Favorite quotes from the Prophets about controlling our thoughts:
  • “I implore you to think clean thoughts. Every action is preceded by a thought. If we want to control our actions, we must control our thinking.” – President David O. McKay
  • "I now turn to mastery of our own private thoughts. In this realm, conscience is the only referee that can blow the whistle when we get out of control. If not bridled, our thoughts can run wild. Our minds are a part of us that really require discipline and control. I believe reading the scriptures is the best washing machine for unclean or uncontrolled thoughts. For those who are eligible and worthy, the sanctity of the holy temple can lift our thoughts above the earthy." – President James E. Faust
  • "Don't be gloomy. Do not dwell on unkind things. Stop seeking out the storms and enjoy more fully the sunlight. Even if you are not happy, put a smile on your face. Accentuate the positive and look a little deeper for the good. Go forward in life with a twinkle in your eye and a smile on your face, and with great and strong purpose in your heart." –President Gordon B. Hinckley
  • “We sow our thoughts, and we reap our actions; we sow our actions, and we reap our habits; we sow our habits, and we reap our characters; we sow our characters, and we reap our destiny” - Charles A. Hall
This week we learned about mindfulness. “Mindfulness is about being fully aware of whatever is happening in the present moment, without filters or the lens of judgment.” Here are the different techniques we learned about:
  • Mindful breathing: This will support you in bringing yourself back to the present moment with greater awareness, compassion, and peace. Simply focus attention solely upon the breath. Don’t try to control it; just breathe normally and naturally, feeling it in the nose, belly, or wherever you feel it most prominently, being mindful of the breath rising as you inhale and falling as you exhale.

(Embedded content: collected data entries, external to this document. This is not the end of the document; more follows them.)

(** An entry is filled. *)
Lemma holds_insert ctx meths l raw t d j e pkt :
  holds ctx meths l raw -> raw !! j = Some e -> present e = false -> slot ctx meths t = Some j ->
  packet_wf pkt -> view pkt = d ->
  holds ctx meths (l ++ [(t, d)])
    (<[j := mk_raw pkt true (parsed e) t (Z.of_nat (length (known ctx meths l)))]> raw).
Proof.
  intros [Ln H] Ej Pe S W V. split; [now rewrite length_insert |]. intros j' e' E'.
  assert (Hk : known ctx meths [(t, d)] = [(t, d)])
    by (unfold known; rewrite filter_cons_True by (cbn; rewrite S; eauto); reflexivity).
  destruct (decide (j = j')) as [-> | Hne].
  - rewrite list_lookup_insert_eq in E' by (now apply lookup_lt_Some in Ej).
    injection E' as <-. cbn [present parsed raw_data raw_type received_order].
    specialize (H j' e Ej). rewrite Pe in H. destruct H as [-> _]. split; [reflexivity |].
    split; [assumption |]. split; [assumption |].
    exists (length (known ctx meths l)). split; [reflexivity |].
    rewrite known_app, Hk, V, lookup_app_r by lia. now rewrite Nat.sub_diag.
  - rewrite list_lookup_insert_ne in E' by assumption. specialize (H j' e' E').
    destruct (present e').
    + destruct H as (H1 & H2 & H3 & k & H4 & H5). do 3 (split; [assumption |]). exists k.
      split; [assumption |]. rewrite known_app. now apply lookup_app_l_Some.
    + destruct H as [-> H]. split; [reflexivity |]. rewrite slots_app. unfold slots at 2. cbn.
      rewrite S. cbn. rewrite elem_of_app, list_elem_of_singleton. intros [? | ->]; auto.
Qed.
Lemma custom_parse_safe ctx t data x ci s :
  sound s -> wp (custom_ext_parse_ntls c ctx t data x ci) (safely s) s.
Proof.
  intros S. unfold custom_ext_parse_ntls. esteps.
  destruct (custom_ext_find_ntls _ _ _) as [[i m] |] eqn:F; [| safe].
  apply custom_find_spec in F as (_ & Ei & _).
  assert (Wm : method_wf m) by (apply (proj1 (Forall_lookup _ _) S _ _ Ei)).
  destruct (negb _); [safe |]. destruct (_ && _); [safe |]. apply wp_bind.
  apply (wp_mono _ (fun _ => keeps s)).
  { destruct (flag _ _); esteps; [apply keeps_flag | reflexivity]. }
  intros _ s1 K1. destruct (parse_cb m) as [f |] eqn:Ef; [| esteps; split; [assumption | easy]].
  apply wp_bind, (wp_mono _ (fun _ => keeps s)).
  - destruct f as [f |]; cbn [call_parse_cb].
    + esteps. destruct K1. now split.
    + destruct Wm as (_ & _ & Hp). destruct (Hp Ef) as (a & [g |] & ->);
        unfold custom_ext_parse_ntls_old_cb_wrap; esteps; [destruct K1; now split | assumption].
  - intros [r al] s2 K2. destruct (r <=? 0); esteps; [now apply safely_alert | split; [assumption | easy]].
Qed.

(** ** The client's parsers *)

Lemma stoc_mfl_safe pkt ctx x ci s :
  packet_wf pkt -> wp (tls_parse_stoc_maxfragmentlen_ntls pkt ctx x ci) (safely s) s.
Proof. intros W. unfold tls_parse_stoc_maxfragmentlen_ntls, single_byte. safe. Qed.

Lemma stoc_sni_safe pkt ctx x ci s :
  packet_wf pkt -> wp (tls_parse_stoc_server_name_ntls c pkt ctx x ci) (safely s) s.
Proof. intros W. unfold tls_parse_stoc_server_name_ntls. safe. Qed.

Lemma stoc_ticket_safe pkt ctx x ci s :
  packet_wf pkt -> wp (tls_parse_stoc_session_ticket_ntls c pkt ctx x ci) (safely s) s.
Proof. intros W. unfold tls_parse_stoc_session_ticket_ntls, session_ticket_ok. safe. Qed.

Lemma stoc_status_safe pkt ctx x ci s :
  packet_wf pkt -> wp (tls_parse_stoc_status_request_ntls pkt ctx x ci) (safely s) s.
Proof. intros W. unfold tls_parse_stoc_status_request_ntls. safe. Qed.

Lemma stoc_sct_safe pkt ctx x ci s :
  packet_wf pkt -> sound s -> wp (tls_parse_stoc_sct_ntls c pkt ctx x ci) (safely s) s.
Proof.
  intros W S. unfold tls_parse_stoc_sct_ntls.
  destruct (ctx =? _); [safe |]. destruct (ct_validation_callback c); [safe |].
  esteps. destruct (custom_ext_find_ntls _ _ _); [| safe]. esteps. now apply custom_parse_safe.
Qed.

(** Every turn of a loop over vectors takes a byte at least. *)
Lemma wp_vec_shorter n get pkt (Q : _ -> essl -> Prop) s :
  (forall p, packet_wf p -> simulates eq p (get p) (read_be n (view p))) -> (1 <= n)%nat -> packet_wf pkt ->
  Q None s ->
  (forall sub p, packet_wf sub -> packet_wf p -> (length (view p) < length (view pkt))%nat -> Q (Some (sub, p)) s) ->
  wp (reads (length_prefixed get false pkt)) Q s.
Proof.
  intros G Hn W HN HY. apply (wp_vec_inv n false get _ _ _ G Hn W); [auto |].
  intros sub p Ws Wp _ _ _ _ E. apply HY; auto. rewrite E, !length_app, be_bytes_length. lia.
Qed.

(** A pure computation that gives a value for each packet *)
Lemma reads_bind {B B'} (r : res B) (k : B -> res B') (Q : B' -> essl -> Prop) s :
  wp (reads r) (fun b => wp (reads (k b)) Q) s -> wp (reads (r ≫= k)) Q s.
Proof. unfold wp, reads. now destruct r. Qed.
Lemma hello_loop ci s :
  hello_typed s ->
  robust SSL_EXT_CLIENT_HELLO
    (each (construct_one c SSL_EXT_CLIENT_HELLO None ci) (take 28 (combine (seq 0 (builtin_num c)) (ext_defs c))))
    s (hello_sent s) (enc_exts (hello_exts s)) (hello_ok s) (after_hello s).
Proof.
  intros [Hn Hm Ht Hst Ha Hsr].
  assert (E : enc_exts (hello_exts s) = enc_opt (ctos_server_name s) ++ enc_opt (ctos_max_fragment_length s)
    ++ enc_opt (ctos_session_ticket c s) ++ enc_opt (ctos_status_request s None) ++ enc_opt (ctos_next_proto_neg c)
    ++ enc_opt (ctos_alpn c) ++ enc_opt (ctos_use_srtp c) ++ enc_opt (ctos_sct c None) ++ []).
  { unfold hello_exts, hello_opts. cbn [omap list_omap snd]. repeat case_match; reflexivity. }
  assert (Ok : hello_ok s = ext_fits (ctos_server_name s) && (true && ((ticket_ok c s && ext_fits (ctos_session_ticket c s))
    && ((status_ok s None && ext_fits (ctos_status_request s None)) && (true && (ext_fits (ctos_alpn c)
    && (ext_fits (ctos_use_srtp c) && (true && true)))))))).
  { unfold hello_ok. rewrite !andb_true_r, !andb_true_l, !andb_assoc. reflexivity. }
  rewrite E, Ok. unfold hello_sent, hello_opts, builtin_num. cbn [flat_map ext_defs length seq combine take].
  (* what follows the session ticket *)
  assert (T : forall s1, s1 = after_session_ticket c s ->
    (s1 = s \/ exists d, s1 = s <| sess_tick := malloc_copy C_malloc_tick d |>) ->
    forall p fl, writes_ext (tls_construct_ctos_session_ticket_ntls c SSL_EXT_CLIENT_HELLO None ci)
      (s <| e_pkt := p |> <| extflags := fl |>) (ctos_session_ticket c s)
      (ticket_ok c s && ext_fits (ctos_session_ticket c s)) (s1 <| e_pkt := p |> <| extflags := fl |>)).
  { intros s1 E1 _ p fl. match goal with |- writes_ext _ ?s' _ _ ?s1' =>
      pose proof (session_ticket_writes c SSL_EXT_CLIENT_HELLO None ci s' Ht) as W;
      assert (E2 : after_session_ticket c s' = s1') end.
    { rewrite E1. unfold after_session_ticket.
      match goal with |- context [copied_ticket c ?s'] =>
        change (copied_ticket c s') with (copied_ticket c s); change (uses_ticket c s') with (uses_ticket c s) end.
      destruct (copied_ticket c s); [destruct (uses_ticket c s) |]; reflexivity. }
    rewrite E2 in W. exact W. }
  assert (Cases : after_session_ticket c s = s
    \/ exists d, after_session_ticket c s = s <| sess_tick := malloc_copy C_malloc_tick d |>).
  { unfold after_session_ticket. destruct (copied_ticket c s); [destruct (uses_ticket c s); [eauto |] |]; auto. }
  unfold after_hello. specialize (T _ eq_refl Cases). destruct Cases as [E1 | [d E1]]; rewrite E1 in T |- *.
  all: skip; use (server_name_writes SSL_EXT_CLIENT_HELLO None ci); use (max_fragment_length_writes SSL_EXT_CLIENT_HELLO None ci).
  all: do 3 skip; (eapply robust_cons; [now apply should_add_hello | rewrite Hclient; reflexivity | exact T | now split |]).
  all: use (status_request_writes SSL_EXT_CLIENT_HELLO None ci).
  all: use (fun s (_ : True) => next_proto_neg_writes c SSL_EXT_CLIENT_HELLO None ci s).
  all: match goal with |- robust _ _ ?s _ _ _ _ =>
         eapply (robust_cons _ _ _ _ _ _ _ _ s _ _ (s <| alpn_sent := bool_decide (is_Some (ctos_alpn c)) |>));
         [now apply should_add_hello | rewrite Hclient; reflexivity | | now split |] end.
  1, 3: intros p fl; match goal with |- writes_ext _ ?s _ _ _ => exact (alpn_writes c SSL_EXT_CLIENT_HELLO None ci s Ha) end.
  all: use (fun s => use_srtp_writes c SSL_EXT_CLIENT_HELLO None ci s).
  all: skip; use (fun s (_ : True) => sct_writes c SSL_EXT_CLIENT_HELLO None ci s).
  all: repeat skip; apply robust_nil.
Qed.

(** ** The whole block *)

(** The extensions of a hello, or nothing *)
Definition block (l : list (Z * list Z)) : list Z := match l with [] => [] | _ => vec16 (enc_exts l) end.

Lemma each_app {B} (f : B -> prog essl bool) l l' s :
  each f (l ++ l') s = (r ← each f l; if negb r then mret false else each f l') s.
Proof.
  revert s. induction l as [| b l IH]; intros s; [reflexivity |]. rewrite <- app_comm_cons. cbn [each].
  unfold mbind, prog_bind. destruct (f b s) as [[r s'] |]; [| reflexivity]. destruct r; cbn [negb]; [| reflexivity].
  rewrite IH. reflexivity.
Qed.

Lemma wp_each_app {B} (f : B -> prog essl bool) l l' Q s :
  wp (each f l) (fun r s' => if r then wp (each f l') Q s' else Q false s') s -> wp (each f (l ++ l')) Q s.
Proof.
  intros H. unfold wp. rewrite each_app. apply (wp_bind (each f l)). eapply wp_mono; [exact H |].
  intros [] s' Hs; cbn [negb]; [exact Hs | now apply wp_ret].
Qed.

Lemma enc_exts_app l l' : enc_exts (l ++ l') = enc_exts l ++ enc_exts l'.
Proof. apply flat_map_app. Qed.

(** What may follow the extensions *)
Definition padding_exts (pad : list (Z * list Z)) : Prop :=
  pad = [] \/ exists n, (1 <= n <= 252)%nat /\ pad = [(TLSEXT_TYPE_padding, repeat 0 n)].

Lemma ctos_padding_exts s : padding_exts (option_list (ctos_padding c s)).
Proof.
  unfold ctos_padding, padding_exts. destruct (flag _ _); [| now left]. destruct (padding_length _) as [n |] eqn:E; [| now left].
  apply padding_length_range in E. right. exists (Z.to_nat n). split; [lia | reflexivity].
Qed.

Lemma padding_exts_length pad : padding_exts pad -> Z.of_nat (length (enc_exts pad)) <= 256.
Proof.
  intros [-> | (n & Hn & ->)]; [cbn; lia |]. unfold enc_exts, enc_ext. cbn [flat_map fst snd].
  rewrite !length_app, !be_bytes_length, repeat_length. cbn [length]. lia.
Qed.

(** The rest of the table: the padding *)
Lemma padding_loop ci s fs :
  rep (e_pkt s) fs -> fs <> [] ->
  wp (each (construct_one c SSL_EXT_CLIENT_HELLO None ci) (drop 28 (combine (seq 0 (builtin_num c)) (ext_defs c))))
    (fun r s' =>
       if r : bool
       then exists p' fl, s' = s <| e_pkt := p' |> <| extflags := fl |> /\ grows (extflags s) fl
              /\ rep p' (append (enc_exts (option_list (ctos_padding c s))) fs)
              /\ (room (e_pkt s) 256 -> (forall a, alloc_ok a = true) ->
                  cap p' = cap (e_pkt s) /\ written p' <= written (e_pkt s) + 256)
       else safely s false s' /\ ~ (room (e_pkt s) 256 /\ forall a, alloc_ok a = true)) s.
Proof.
  intros R Hne. unfold builtin_num. cbn [ext_defs length seq combine drop].
  pose proof (padding_exts_length _ (ctos_padding_exts s)) as Hl.
  replace (enc_exts (option_list (ctos_padding c s))) with (enc_opt (ctos_padding c s)) in *
    by (destruct (ctos_padding c s); [cbn; now rewrite app_nil_r | reflexivity]).
  cbn [each]. apply wp_bind. eapply wp_mono.
  { eapply (construct_one_ok c SSL_EXT_CLIENT_HELLO None ci 28); [now apply should_add_hello | rewrite Hclient; reflexivity |
      apply padding_writes | reflexivity | reflexivity | exact R | exact Hne]. }
  intros [] s'; cbn [negb].
  - intros (p' & fl & -> & _ & R' & G & _ & Hr). apply wp_bind. unfold construct_one. cbn [def_context INVALID_EXTENSION].
    change (should_add_extension_ntls c 0 SSL_EXT_CLIENT_HELLO NTLS_MAX_VERSION) with false. cbn [negb]. esteps. cbn [negb]. esteps.
    exists p', fl. split; [reflexivity |]. split; [assumption |]. split; [assumption |].
    intros Hroom Ha. destruct Hr as [Hr1 Hr2]; [unfold room in *; lia | assumption |]. split; [assumption | lia].
  - intros [Hs No]. esteps. split; [assumption |]. intros [Hroom Ha]. apply No. split; [reflexivity |].
    split; [unfold room in *; lia | assumption].
Qed.

Lemma after_hello_keeps s : keeps s (after_hello s).
Proof.
  unfold after_hello, after_session_ticket. destruct (copied_ticket c s); [destruct (uses_ticket c s) |]; now split.
Qed.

  • Walking meditation: This involves noticing the movement of each foot as you lift it, move it forward, and place it back down with each step. Slow the process down and use the movement to develop a careful awareness of your body.
  • STOP: 
    • Stop 
    • Take a breath 
    • Observe 
    • Proceed
  • Bringing the 8 attitudes of mindfulness into your life:
    • Beginner’s mind: sees things as new and fresh, as if for the first time, with a sense of curiosity.
    • Nonjudgment: involves cultivating impartial observation in regard to any experience—not labeling thoughts, feelings, or sensations as good or bad, right or wrong, fair or unfair, but simply taking note of thoughts, feelings, or sensations in each moment.
    • Acknowledgment: validates and acknowledges things as they are.
    • Nonstriving: not trying to get anywhere other than where you are.
    • Equanimity: a deep understanding of the nature of change and allows you to be with change with greater insight and compassion.
    • Letting be: imply let things be as they are, with no need to try to let go of whatever is present.
    • Self-reliance: helps you see what is true or untrue
    • Self-compassion: love yourself as you are, without self-blame or critcism
  • Weaving mindfulness throughout your day: By choosing to become mindful throughout the day, you can bring greater focus and appreciation to whatever situation you find yourself in. You’ll also feel more calm and at peace.
  • Mindful eating: Simply give the experience of eating your full, undivided attention and intentionally slow the process down. Try to be like a scientific researcher, observing the mind and body with curiosity and objectivity, and without judgment.